Each segment is about 18 x 6 mm with a branched uterus (15-30 branches). The egg
is 35 x 45 micrometers, roundish and yellow-brown. It has peripheral radial striations and contains an embryo with 3
hooklets (figure 2).
T. solium
is
slightly smaller than T. saginata. It has a globular scolex with four suckers and
a circular row of hooks (rostellum) that gives it a solar appearance. There is a
neck and it has a long
flat body (0.1 meter in length). The proglottids are 5 x 10 mm with a 7-12 branch uterus.

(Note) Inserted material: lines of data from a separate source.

(** The forecast never predicts from nothing. When it answers, both
    readings are percentages of the same meter from 0 to 100, the second was
    taken strictly later and is strictly higher, the burn rate is a finite
    positive number, and the hours left are a number of at least zero, zero
    when the meter is full. *)
Theorem forecast_sound previous current f :
  forecast previous current = Some f ->
  s_provider previous = s_provider current /\ s_meter previous = s_meter current /\
  (exists p c tp tc, s_value previous = Fin p /\ s_value current = Fin c /\
     0 <= p /\ p < c <= 100 * one /\
     date_parse (s_observedAt previous) = Some tp /\
     date_parse (s_observedAt current) = Some tc /\ tp < tc) /\
  (exists b, fc_burnRatePerHour f = Fin b /\ 0 < b) /\
  (int 0 <=# fc_hoursToExhaustion f) = true /\
  (s_value current = int 100 -> fc_hoursToExhaustion f = int 0).
Proof.
  pose proof one_pos as Hone. unfold forecast. intros E.
  guard_hyp E as Eg. guard_hyp E as Eh. guard_hyp E as Eb. injection E as <-. bools.
  match goal with H : str_eqb _ _ = true |- _ => apply str_eqb_eq in H end.
  destruct (percentage_range (s_value previous)) as (p & Ep & Hp); [done..|].
  destruct (percentage_range (s_value current)) as (c & Ec & Hc); [done..|].
  destruct (later_observed (date_parse (s_observedAt previous)) (date_parse (s_observedAt current)))
    as (tp & tc & h & Etp & Etc & Ht & Ehh & Hh); [done..|].
  rewrite Ehh, Ep, Ec in *.
  destruct (burn_of p c h) as (Hpc & b & Ebb & Hb); [done..|].
  cbn [fc_burnRatePerHour fc_hoursToExhaustion]. rewrite Ebb.
  destruct (hours_left c b) as [Hh0 Hh100]; [lia..|].
  split_and!; [done..| | |exact Hh0|by intros [= ->]; apply Hh100].
  - exists p, c, tp, tc. repeat split; try done; lia.
  - by exists b.
Qed.
End ForecastLaws.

The eggs of T. solium and T. saginata are indistinguishable
(figure 2).
Life cycle
A tapeworm larval cyst
(cysticercus)
is ingested with poorly cooked infected meat; the larva escapes the cyst and
passes to the small intestine where it attaches to the mucosa by the scolex
suckers. The proglottids develop as the worm matures in 3 to 4 months. The adult
may live in the small intestine as long as 25 years and pass gravid proglottids
with the feces. Eggs extruded from the proglottid contaminate and persist on
vegetation for several days and are consumed by cattle or pigs in which they
hatch and form cysticerci (Figure 1).
Symptoms
Light infections remain
asymptomatic, but heavier infections may produce abdominal discomfort,
epigastric pain, vomiting and diarrhea.
Cysticercosis
T. solium eggs
can also infect humans and cause cysticercosis (larval cysts in lung, liver, eye
and brain) resulting in blindness and neurological disorders. The incidence of
cerebral cysticercosis can be as high 1 per 1000 population and may account for up to 20% of
neurological case in some countries (e.g., Mexico); cysticercosis ocular
involvement occurs in about 2.5% of patients and muscular involvement is as high as 10% (India).
Pathology and Immunology
Gastrointestinal symptoms are due to the presence of the tape worm.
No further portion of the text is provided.